С этой стороны с самого начала был отмечен французской прессой факт посылки приветствия нейтральной конференции Главным Правлением германской социал-демократии. Правление французской партии от приветствия воздержалось и тем облегчило всей прессе Франции травлю гаагской конференции, как интриги Бетман-Гольвега, — несмотря на то, что на конференции раздавались франкофильские голоса, нашедшие свое отражение в вотированной резолюции, и не было ни одного — по крайней мере открытого — германофильского голоса… Лонгетистское меньшинство также не отважилось послать приветствие: чтоб не нарушать рамок легальности, не чинить серьезных затруднений своему большинству, а главное — из опасения сшибиться лбами с Шейдеманом и его друзьями.

Конференция, именно потому, что она состояла из нейтральных, не могла удовлетвориться изысканием «непосредственных виновников», даже если бы противоречиво-«фильские» тенденции в ее собственной среде позволили ей прийти к какому-нибудь решению в этом вопросе.
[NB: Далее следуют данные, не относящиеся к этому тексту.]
(* ===== verification/GoEnv.v ===== *)
(** * Environment variables

    [os.Getenv] on an environment, and the base library's [envutil] helpers as
    a class with the behaviour the commands' documentation states. *)

From stdpp Require Import prelude strings gmap list.
From S2P Require Import Prelude.

Abbreviation environ := (gmap string string).

(** The value, or "" when unset. *)
Definition Getenv (e : environ) (k : string) : string := default "" (e !! k).
Definition is_set (e : environ) (k : string) : bool := negb (bool_decide (Getenv e k = "")).

(** [envutil.Or(k, fallback)], [envutil.First(k1, k2, ...)] and
    [envutil.MustEnv(k)], which does not return when the variable is unset. *)
Class EnvUtil := {
  Or : environ → string → string → string;
  First : environ → list string → string;
  MustEnv : environ → string → outcome string string
}.
Class EnvUtilLaws (E : EnvUtil) : Prop := {
  or_spec e k d : Or e k d = if is_set e k then Getenv e k else d;
  first_spec e ks :
    First e ks = default "" (Getenv e <$> find_first (is_set e) ks);
  must_spec e k v : MustEnv e k = Ret v → is_set e k = true ∧ v = Getenv e k
}.

Lemma is_set_true e k : is_set e k = true ↔ Getenv e k ≠ "".
Proof. unfold is_set. by rewrite negb_true_iff, bool_decide_eq_false. Qed.
Lemma is_set_false e k : is_set e k = false ↔ Getenv e k = "".
Proof. unfold is_set. by rewrite negb_false_iff, bool_decide_eq_true. Qed.

(** An implementation, at which the laws hold. *)
Definition simple_envutil : EnvUtil := {|
  Or e k d := if is_set e k then Getenv e k else d;
  First e ks := default "" (Getenv e <$> find_first (is_set e) ks);
  MustEnv e k := if is_set e k then Ret (Getenv e k) else Err k
|}.
Lemma simple_envutil_laws : EnvUtilLaws simple_envutil.
Proof. split; [done..|]. intros e k v. cbn. by destruct (is_set e k); intros; simplify_eq/=. Qed.
Lemma firstRejection_none (rs : list (Z * Res IPFSUploadResult)) :
  (forall lr, lr ∈ rs -> exists r, lr.2 = Ok r) ->
  firstRejection rs = None.
Proof.
  intros Hall. unfold firstRejection.
  assert (Hnil : omap (fun lr : Z * Res IPFSUploadResult =>
                         match lr.2 with Err e => Some e | Ok _ => None end)
                   rs = []).
  { induction rs as [| lr rs IH]; [done |]. simpl.
    destruct (Hall lr) as [r Hr]; [left |]. rewrite Hr.
    apply IH. intros lr' Hin. apply Hall. by right. }
  rewrite Hnil. done.
Qed.

Lemma firstRejection_bad_type (rs : list (Z * Res IPFSUploadResult)) :
  (forall lr e, lr ∈ rs -> lr.2 = Err e -> e = BadFileType \/ e = ServiceError) ->
  (exists lr, lr ∈ rs /\ lr.2 = Err BadFileType) ->
  firstRejection rs = Some BadFileType.
Proof.
  intros Honly (lr & Hin & Hbad). unfold firstRejection.
  set (errs := omap _ rs).
  assert (Hmem : BadFileType ∈ errs).
  { subst errs. apply list_elem_of_omap. exists lr. by rewrite Hbad. }
  assert (Herrs : forall e, e ∈ errs -> e = BadFileType \/ e = ServiceError).
  { intros e He. subst errs. apply list_elem_of_omap in He as (lr' & Hin' & He).
    destruct (lr'.2) as [r | e'] eqn:Hlr; [done |]. injection He as <-.
    by apply (Honly lr'). }
  destruct (filter (fun e => isValidationError e = true) errs)
    as [| e rest] eqn:Hf.
  - assert (BadFileType ∈ filter (fun e => isValidationError e = true) errs)
      by (by apply list_elem_of_filter).
    rewrite Hf in H. by apply elem_of_nil in H.
  - assert (He : e ∈ filter (fun e => isValidationError e = true) errs)
      by (rewrite Hf; left).
    apply list_elem_of_filter in He as [Hv He].
    destruct (Herrs e He) as [-> | ->]; [done | done].
Qed.

Lemma collectResults_lookup (rs : list (Z * Res IPFSUploadResult))
    (m : gmap Z IPFSUploadResult) (l : Z) :
  NoDup rs.*1 ->
  (forall r, (l, Ok r) ∈ rs ->
     foldl (fun m lr => match lr.2 with
                        | Ok r => <[lr.1 := r]> m
                        | Err _ => m
                        end) m rs !! l = Some r)
  /\ (l ∉ rs.*1 ->
      foldl (fun m lr => match lr.2 with
                         | Ok r => <[lr.1 := r]> m
                         | Err _ => m
                         end) m rs !! l = m !! l).
Proof.
  revert m. induction rs as [| [l' r'] rs IH]; intros m Hnd.
  - split; [intros r Hin; by apply elem_of_nil in Hin | done].
  - simpl in Hnd. apply NoDup_cons in Hnd as [Hnotin Hnd]. simpl. split.
    + intros r Hin. apply elem_of_cons in Hin as [[= <- <-] | Hin].
      * destruct (IH (<[l := r]> m) Hnd) as [_ Hout].
        rewrite Hout by done. apply lookup_insert_eq.
      * by apply IH.
    + intros Hl. apply not_elem_of_cons in Hl as [Hne Hl].
      destruct (IH (match r' with Ok r => <[l' := r]> m | Err _ => m end) Hnd)
        as [_ Hout].
      rewrite Hout by done.
      destruct r'; [by rewrite lookup_insert_ne | done].
Qed.

Lemma uploadAll_spec (images : list File) (w : World) :
  uploadAllImpactProductImages pinFile images w
  = (match firstRejection (expectedReplies pinFile images 0) with
     | Some e => Err e
     | None => Ok (collectResults (expectedReplies pinFile images 0))
     end,
     w ++ sentImages (take 10 images)).
Proof.
  unfold uploadAllImpactProductImages.
  rewrite startUploads_spec by lia. simpl.
  by destruct (firstRejection _).
Qed.

Lemma imageReply_errors (f : File) (e : UploadError) :
  imageReply pinFile f = Err e -> e = BadFileType \/ e = ServiceError.
Proof.
  unfold imageReply. case_bool_decide; [| intros [= <-]; by left].
  destruct (pinFile f); [done |]. intros [= <-]. by right.
Qed.

Lemma length_sentImages (images : list File) :
  (length (sentImages images) <= length images)%nat.
Proof. unfold sentImages. rewrite length_fmap. apply length_filter. Qed.

(** X5: uploadAllImpactProductImages sends exactly the files of a valid
    type among the first ten images, in order, and never more than ten
    requests; files from the eleventh on are ignored. When the first ten
    are all of a valid type and the service answers for each, the result
    maps level k+1 to the answer for image k and has no other level; when
    one of them has a wrong type the call is rejected with the file-type
    error. *)
Theorem upload_all_sends_first_ten (images : list File) (w : World) :
  let out := uploadAllImpactProductImages pinFile images w in
  out.2 = w ++ sentImages (take 10 images)
  /\ (length out.2 <= length w + 10)%nat
  /\ ((forall f, f ∈ take 10 images ->
         file_type f ∈ validTypes /\ is_Some (pinFile f)) ->
      exists m,
        out.1 = Ok m
        /\ (forall k f, (k < 10)%nat -> images !! k = Some f ->
             m !! (Z.of_nat k + 1) = pinFile f)
        /\ (forall l, is_Some (m !! l) ->
             1 <= l <= 10 /\ l <= Z.of_nat (length images)))
  /\ ((exists f, f ∈ take 10 images /\ file_type f ∉ validTypes) ->
      out.1 = Err BadFileType).
Proof.
  intros out. subst out. rewrite uploadAll_spec. simpl.
  split; [done |]. split; [| split].
  - rewrite length_app. pose proof (length_sentImages (take 10 images)).
    rewrite length_take in H. lia.
  - intros Hall.
    assert (Hok : forall lr, lr ∈ expectedReplies pinFile images 0 ->
                             exists r, lr.2 = Ok r).
    { intros lr Hin. apply expectedReplies_elem in Hin as (f & Hf & ->).
      destruct (Hall f Hf) as [Hty [r Hr]]. exists r.
      unfold imageReply. by rewrite bool_decide_eq_true_2, Hr. }
    rewrite firstRejection_none by done. eexists. split; [done |].
    pose proof (expectedReplies_levels_NoDup images 0) as Hnd.
    split.
    + intros k f Hk Hf.
      assert (Hin : f ∈ take 10 images).
      { apply list_elem_of_lookup. exists k. by rewrite lookup_take_lt. }
      destruct (Hall f Hin) as [Hty [r Hr]]. rewrite Hr.
      apply (collectResults_lookup _ ∅ _ Hnd).
      apply list_elem_of_lookup. exists k.
      apply expectedReplies_lookup. exists f.
      split; [done |]. split; [simpl; lia |].
      unfold imageReply. rewrite bool_decide_eq_true_2, Hr by done.
      f_equal. lia.
    + intros l Hl.
      destruct (decide (l ∈ (expectedReplies pinFile images 0).*1))
        as [Hin | Hout].
      * apply list_elem_of_fmap in Hin as (lr & -> & Hin).
        apply list_elem_of_lookup in Hin as [k Hk].
        apply expectedReplies_lookup in Hk as (f & Hf & Hlt & ->).
        apply lookup_lt_Some in Hf. simpl in *. lia.
      * destruct (collectResults_lookup _ ∅ l Hnd) as [_ Hnone].
        unfold collectResults in Hl. rewrite Hnone in Hl by done.
        rewrite lookup_empty in Hl. by destruct Hl.
  - intros (f & Hf & Hbad).
    rewrite firstRejection_bad_type; [done | |].
    + intros lr e Hin He.
      apply expectedReplies_elem in Hin as (f' & _ & Hr).
      rewrite Hr in He. by apply imageReply_errors in He.
    + apply list_elem_of_lookup in Hf as [k Hk].
      apply lookup_take_Some in Hk as [Hk Hlt].
      exists (0 + 1 + Z.of_nat k, imageReply pinFile f). split.
      * apply list_elem_of_lookup. exists k.
        apply expectedReplies_lookup. exists f. simpl. done.
      * simpl. unfold imageReply. by rewrite bool_decide_eq_false_2.
Qed.

Lemma firstRejection_None_inv (rs : list (Z * Res IPFSUploadResult)) :
  firstRejection rs = None ->
  forall lr, lr ∈ rs -> exists r, lr.2 = Ok r.
Proof.
  unfold firstRejection. set (errs := omap _ rs).
  intros Hnone lr Hin.
  destruct (lr.2) as [r | e] eqn:Hlr; [eauto |].
  assert (He : e ∈ errs).
  { subst errs. apply list_elem_of_omap. exists lr. by rewrite Hlr. }
  destruct (filter _ errs); [| done].
  destruct errs; [by apply elem_of_nil in He | done].
Qed.

Lemma imageReply_Ok_inv (f : File) (r : IPFSUploadResult) :
  imageReply pinFile f = Ok r ->
  file_type f ∈ validTypes /\ pinFile f = Some r.
Proof.
  unfold imageReply. case_bool_decide; [| done].
  destruct (pinFile f); [| done]. by intros [= ->].
Qed.

Lemma sentImages_all_valid (images : list File) :
  Forall (fun f => file_type f ∈ validTypes) images ->
  sentImages images = FileUpload <$> images.
Proof.
  intros Hall. unfold sentImages. f_equal.
  induction Hall as [| f l Hf Hl IH]; [done |].
  rewrite filter_cons_True by done. by rewrite IH.
Qed.

Lemma uploadMetadata_step (level : Z) (ih : string) (anim : option string)
    (w : World) :
  uploadImpactProductMetadata pinJSON NEXT_PUBLIC_APP_URL level ih
    (if level =? 10 then anim else None) (Some 0) (Some 0) w
  = (match pinJSON (batchMetadata NEXT_PUBLIC_APP_URL level ih anim)
             (batchLabel level) with
     | Some r => Ok r
     | None => Err ServiceError
     end,
     w ++ [JSONUpload (batchMetadata NEXT_PUBLIC_APP_URL level ih anim)
             (batchLabel level)]).
Proof.
  unfold uploadImpactProductMetadata, bind, uploadJSONToIPFS, ret.
  simpl default. fold (batchMetadata NEXT_PUBLIC_APP_URL level ih anim).
  fold (batchLabel level).
  by destruct (pinJSON _ _).
Qed.
(** * goquant: cost estimator and order-book ingestion hook

    A shallow embedding of [src/utils/tradingModels.ts] and
    [src/hooks/useOrderbookData.ts].

    - JavaScript numbers are IEEE-754 binary64 values: they are modelled by
      Rocq's primitive [float], so NaN, the infinities, signed zeros and
      rounding behave as they do in the program.
    - Property access on [undefined] raises [TypeError]; functions that index
      arrays return a [result].
    - Texts are held as their UTF-8 bytes.
    - The React hook is a record of its state cells and refs; the browser
      (socket events, timers, clock readings) and React (the effect that
      runs after a render) are the environment of a labelled transition
      system. *)

From Stdlib Require Import ZArith List String Ascii Bool Lia Floats.
From Stdlib Require Import Sorting.Sorted Sorting.Permutation.
Import ListNotations.

Set Warnings "-inexact-float".

(* ================================================================== *)
(** * JavaScript built-ins used by the sources *)
(* ================================================================== *)

Module JS.

(** The JavaScript [number] type. *)
Definition number := float.

Open Scope float_scope.

(** [Math.max(a, b)]: NaN if either argument is NaN; of the two zeros the
    positive one is the larger. *)
Definition Math_max (a b : number) : number :=
  if is_nan a || is_nan b then nan
  else if b <? a then a
  else if b =? a then (if get_sign a then b else a)
  else b.

(** [Math.min(a, b)]: NaN if either argument is NaN; of the two zeros the
    negative one is the smaller. *)
Definition Math_min (a b : number) : number :=
  if is_nan a || is_nan b then nan
  else if a <? b then a
  else if a =? b then (if get_sign a then a else b)
  else b.

(** [Math.sqrt] is the correctly rounded IEEE square root. *)
Definition Math_sqrt (x : number) : number := sqrt x.

(** [Math.abs]. *)
Definition Math_abs (x : number) : number := abs x.

(** [Number.isFinite]. *)
Definition isFinite (x : number) : bool := is_finite x.

(** ToBoolean on a number: [0], [-0] and [NaN] are falsy. *)
Definition truthy (x : number) : bool := negb (is_nan x || is_zero x).

(** [a || b] on numbers. *)
Definition or_else (a b : number) : number := if truthy a then a else b.

(** ** [parseFloat] *)

Close Scope float_scope.
Open Scope Z_scope.

(** The value [m * 10^e] ([m >= 0]) rounded to the nearest binary64 value,
    ties to even. *)
Definition decimal_to_number (m e : Z) : number :=
  match m with
  | Z0 => zero
  | Zpos _ =>
      if 0 <=? e
      then SF2Prim (binary_normalize prec emax (m * 10 ^ e) 0 false)
      else
        let '(q, e', l) := SFdiv_core_binary prec emax m 0 (10 ^ (- e)) 0 in
        SF2Prim (binary_round_aux prec emax false q e' l)
  | Zneg _ => nan
  end.

(** StrWhiteSpaceChar in the ASCII range: TAB, LF, VT, FF, CR, SP. *)
Definition is_ws (c : ascii) : bool :=
  let n := nat_of_ascii c in
  (Nat.eqb n 9 || Nat.eqb n 10 || Nat.eqb n 11 || Nat.eqb n 12
   || Nat.eqb n 13 || Nat.eqb n 32)%bool.

(** StrWhiteSpaceChar of two bytes: U+00A0 (C2 A0). *)
Definition is_ws2 (a b : ascii) : bool :=
  (Nat.eqb (nat_of_ascii a) 194 && Nat.eqb (nat_of_ascii b) 160)%bool.

(** StrWhiteSpaceChar of three bytes: U+1680 (E1 9A 80), U+2000 to U+200A
    (E2 80 80 to E2 80 8A), U+2028 and U+2029 (E2 80 A8, E2 80 A9), U+202F
    (E2 80 AF), U+205F (E2 81 9F), U+3000 (E3 80 80), U+FEFF (EF BB BF). *)
Definition is_ws3 (a b c : ascii) : bool :=
  let x := nat_of_ascii a in
  let y := nat_of_ascii b in
  let z := nat_of_ascii c in
  ((Nat.eqb x 225 && Nat.eqb y 154 && Nat.eqb z 128)
   || (Nat.eqb x 226 && Nat.eqb y 128
       && ((Nat.leb 128 z && Nat.leb z 138) || Nat.eqb z 168 || Nat.eqb z 169
           || Nat.eqb z 175))
   || (Nat.eqb x 226 && Nat.eqb y 129 && Nat.eqb z 159)
   || (Nat.eqb x 227 && Nat.eqb y 128 && Nat.eqb z 128)
   || (Nat.eqb x 239 && Nat.eqb y 187 && Nat.eqb z 191))%bool.

Fixpoint skip_ws (s : string) : string :=
  match s with
  | String a s1 =>
      if is_ws a then skip_ws s1
      else
        match s1 with
        | String b s2 =>
            if is_ws2 a b then skip_ws s2
            else
              match s2 with
              | String c s3 => if is_ws3 a b c then skip_ws s3 else s
              | EmptyString => s
              end
        | EmptyString => s
        end
  | EmptyString => s
  end.

Definition digit_of (c : ascii) : option Z :=
  let n := nat_of_ascii c in
  if (Nat.leb 48 n && Nat.leb n 57)%bool then Some (Z.of_nat (n - 48)) else None.

(** Reads a (possibly empty) run of decimal digits: the accumulated value,
    the number of digits read, and the rest of the text. *)
Fixpoint read_digits (s : string) (acc n : Z) : Z * Z * string :=
  match s with
  | String c s' =>
      match digit_of c with
      | Some d => read_digits s' (10 * acc + d) (n + 1)
      | None => (acc, n, s)
      end
  | EmptyString => (acc, n, s)
  end.

(** An optional sign. *)
Definition read_sign (s : string) : bool * string :=
  match s with
  | String "-"%char s' => (true, s')
  | String "+"%char s' => (false, s')
  | _ => (false, s)
  end.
Слишком уж это мизерно и ничтожно) после двух лет войны, потрясшей основы мирового хозяйства, преподносить интернациональному пролетариату, в качестве основного вывода, который должен определять всю политику социализма, ту истину, что правительства Вильгельма и Франца-Иосифа страдают мегаломанией и не уважают международных трактатов. Конференция вынуждена была позаимствоваться кое-чем у Циммервальда и прежде всего признать общую империалистическую основу войны; но она тут же свела политически это принципиальное признание на-нет, указав на «свободу торговли», как на путь к прочному миру: как будто империализм исчерпывается принципами таможенной политики или как будто можно повалить его, незаметно выдернув у него из-под ног систему протекционизма!

Признавая, что центральные империи оставили эпоху побед позади, Трельстра подчеркивал безнадежно затяжной характер войны и нежелательность решительной победы ни одного из противников: отсюда он выводил — и конференция вместе с ним — необходимость для социалистов «позаботиться» о прекращении войны. Брантинг, наоборот, видит явный материальный и моральный перевес на стороне держав Согласия, и именно в этом он хочет открыть серьезную базу для начатия мирных переговоров; в согласии с Брантингом конференция отмечает, что страны Согласия не атаковали, а были атакованы. Так, слегка раскачивая качели своего «нейтрализма» между обоими лагерями, нейтральные дипломаты стремились уловить сердца Шейдеманов и Реноделей, которым они предложили обменяться мыслями по поводу судьбы Эльзас-Лотарингии.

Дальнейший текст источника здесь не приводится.